Saved entries:
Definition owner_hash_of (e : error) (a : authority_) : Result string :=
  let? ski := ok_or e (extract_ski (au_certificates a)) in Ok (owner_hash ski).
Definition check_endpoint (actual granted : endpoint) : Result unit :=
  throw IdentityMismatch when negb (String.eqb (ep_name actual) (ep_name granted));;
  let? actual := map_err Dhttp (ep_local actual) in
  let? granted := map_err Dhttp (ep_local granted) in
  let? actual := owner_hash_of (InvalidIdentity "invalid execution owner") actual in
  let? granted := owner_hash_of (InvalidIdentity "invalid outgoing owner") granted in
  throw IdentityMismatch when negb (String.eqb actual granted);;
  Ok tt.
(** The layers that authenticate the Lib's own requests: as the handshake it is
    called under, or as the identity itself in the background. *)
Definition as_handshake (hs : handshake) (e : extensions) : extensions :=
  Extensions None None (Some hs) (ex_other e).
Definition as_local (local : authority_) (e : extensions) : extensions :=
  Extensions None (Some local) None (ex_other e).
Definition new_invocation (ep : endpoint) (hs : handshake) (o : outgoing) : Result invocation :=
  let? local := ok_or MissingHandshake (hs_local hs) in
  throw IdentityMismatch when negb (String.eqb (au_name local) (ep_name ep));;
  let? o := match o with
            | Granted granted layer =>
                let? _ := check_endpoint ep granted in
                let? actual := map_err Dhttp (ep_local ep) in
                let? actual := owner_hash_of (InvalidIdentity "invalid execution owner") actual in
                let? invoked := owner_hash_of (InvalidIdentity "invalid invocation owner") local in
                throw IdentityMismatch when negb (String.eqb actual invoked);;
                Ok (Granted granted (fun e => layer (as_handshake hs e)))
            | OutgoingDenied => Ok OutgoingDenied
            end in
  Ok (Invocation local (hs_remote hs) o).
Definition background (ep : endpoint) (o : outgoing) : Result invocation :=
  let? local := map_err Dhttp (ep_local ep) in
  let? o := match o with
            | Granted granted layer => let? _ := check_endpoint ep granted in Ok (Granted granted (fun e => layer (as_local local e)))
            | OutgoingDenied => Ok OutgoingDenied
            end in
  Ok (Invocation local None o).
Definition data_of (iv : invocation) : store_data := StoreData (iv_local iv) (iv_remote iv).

...

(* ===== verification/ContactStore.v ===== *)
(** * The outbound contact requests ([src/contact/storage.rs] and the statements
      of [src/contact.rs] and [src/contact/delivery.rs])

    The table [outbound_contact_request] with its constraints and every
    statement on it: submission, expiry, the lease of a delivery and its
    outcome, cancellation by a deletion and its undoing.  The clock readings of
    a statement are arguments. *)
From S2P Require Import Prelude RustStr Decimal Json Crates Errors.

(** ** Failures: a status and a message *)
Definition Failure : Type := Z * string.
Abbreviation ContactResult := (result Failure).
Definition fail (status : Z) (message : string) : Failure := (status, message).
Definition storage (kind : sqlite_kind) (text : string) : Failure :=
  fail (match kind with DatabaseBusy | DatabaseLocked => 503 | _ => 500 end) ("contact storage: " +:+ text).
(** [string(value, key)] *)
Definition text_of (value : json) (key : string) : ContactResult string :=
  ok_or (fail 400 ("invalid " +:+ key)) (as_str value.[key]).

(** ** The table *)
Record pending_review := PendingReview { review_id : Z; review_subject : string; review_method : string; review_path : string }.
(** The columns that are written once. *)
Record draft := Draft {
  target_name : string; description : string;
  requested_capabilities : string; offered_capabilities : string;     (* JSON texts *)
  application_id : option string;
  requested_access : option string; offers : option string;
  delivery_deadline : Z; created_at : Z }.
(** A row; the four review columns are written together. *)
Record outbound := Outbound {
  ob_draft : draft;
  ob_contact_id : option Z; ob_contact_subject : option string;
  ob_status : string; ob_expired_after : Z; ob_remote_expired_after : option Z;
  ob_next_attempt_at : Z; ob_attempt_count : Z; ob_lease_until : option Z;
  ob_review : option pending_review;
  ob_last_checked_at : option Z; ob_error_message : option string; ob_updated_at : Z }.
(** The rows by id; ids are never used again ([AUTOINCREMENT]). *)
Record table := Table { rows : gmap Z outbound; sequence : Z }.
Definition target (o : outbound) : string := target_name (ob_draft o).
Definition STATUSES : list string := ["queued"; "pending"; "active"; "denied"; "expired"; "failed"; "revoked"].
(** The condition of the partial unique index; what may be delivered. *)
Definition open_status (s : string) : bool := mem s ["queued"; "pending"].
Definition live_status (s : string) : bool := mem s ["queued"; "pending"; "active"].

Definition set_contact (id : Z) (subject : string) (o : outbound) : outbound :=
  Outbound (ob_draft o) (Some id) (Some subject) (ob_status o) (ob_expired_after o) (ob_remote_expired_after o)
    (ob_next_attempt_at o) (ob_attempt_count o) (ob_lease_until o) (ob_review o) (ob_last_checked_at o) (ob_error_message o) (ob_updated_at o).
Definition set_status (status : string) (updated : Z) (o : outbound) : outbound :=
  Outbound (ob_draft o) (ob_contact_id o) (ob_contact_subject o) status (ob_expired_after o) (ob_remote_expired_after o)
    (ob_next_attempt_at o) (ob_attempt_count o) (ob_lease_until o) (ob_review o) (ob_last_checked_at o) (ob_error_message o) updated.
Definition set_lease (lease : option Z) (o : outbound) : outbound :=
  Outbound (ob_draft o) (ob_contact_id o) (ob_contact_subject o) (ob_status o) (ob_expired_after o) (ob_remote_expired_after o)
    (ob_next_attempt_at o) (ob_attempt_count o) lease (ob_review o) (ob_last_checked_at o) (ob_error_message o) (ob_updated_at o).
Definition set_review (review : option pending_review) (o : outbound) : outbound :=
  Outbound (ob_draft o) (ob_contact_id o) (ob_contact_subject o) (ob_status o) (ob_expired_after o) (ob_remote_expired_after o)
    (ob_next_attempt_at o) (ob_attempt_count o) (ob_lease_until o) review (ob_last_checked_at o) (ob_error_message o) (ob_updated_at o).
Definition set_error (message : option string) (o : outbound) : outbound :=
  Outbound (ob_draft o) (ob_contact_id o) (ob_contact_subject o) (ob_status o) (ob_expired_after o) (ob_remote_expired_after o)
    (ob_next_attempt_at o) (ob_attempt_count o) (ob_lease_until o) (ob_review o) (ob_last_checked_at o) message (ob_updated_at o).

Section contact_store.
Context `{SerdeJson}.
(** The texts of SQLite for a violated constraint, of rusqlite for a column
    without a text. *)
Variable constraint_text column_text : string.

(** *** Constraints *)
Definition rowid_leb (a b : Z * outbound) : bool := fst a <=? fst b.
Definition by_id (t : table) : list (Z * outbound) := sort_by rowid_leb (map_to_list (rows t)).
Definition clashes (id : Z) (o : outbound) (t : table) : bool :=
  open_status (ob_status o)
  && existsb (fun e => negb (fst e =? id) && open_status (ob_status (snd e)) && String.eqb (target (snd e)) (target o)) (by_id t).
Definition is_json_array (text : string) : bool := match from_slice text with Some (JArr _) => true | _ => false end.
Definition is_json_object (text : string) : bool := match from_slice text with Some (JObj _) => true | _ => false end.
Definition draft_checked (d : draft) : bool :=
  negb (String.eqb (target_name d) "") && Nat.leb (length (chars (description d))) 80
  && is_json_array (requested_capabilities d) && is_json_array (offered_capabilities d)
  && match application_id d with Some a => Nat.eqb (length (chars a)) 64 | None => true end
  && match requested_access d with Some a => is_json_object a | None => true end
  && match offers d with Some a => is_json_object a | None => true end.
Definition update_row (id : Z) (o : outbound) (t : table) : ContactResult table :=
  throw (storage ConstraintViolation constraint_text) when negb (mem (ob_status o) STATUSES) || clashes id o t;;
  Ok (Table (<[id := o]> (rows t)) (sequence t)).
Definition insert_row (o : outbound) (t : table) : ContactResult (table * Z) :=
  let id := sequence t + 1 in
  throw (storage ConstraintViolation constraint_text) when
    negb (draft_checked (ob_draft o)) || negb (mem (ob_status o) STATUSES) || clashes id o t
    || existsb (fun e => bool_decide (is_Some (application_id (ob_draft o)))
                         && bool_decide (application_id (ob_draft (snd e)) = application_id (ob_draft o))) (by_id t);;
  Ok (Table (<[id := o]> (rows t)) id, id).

* ASSIGNMENT
In which lines of the records does the word "clashes" appear? Copy each of them.

* EXERCISE SOLUTION
Definition clashes (id : Z) (o : outbound) (t : table) : bool :=
  throw (storage ConstraintViolation constraint_text) when negb (mem (ob_status o) STATUSES) || clashes id o t;;
    negb (draft_checked (ob_draft o)) || negb (mem (ob_status o) STATUSES) || clashes id o t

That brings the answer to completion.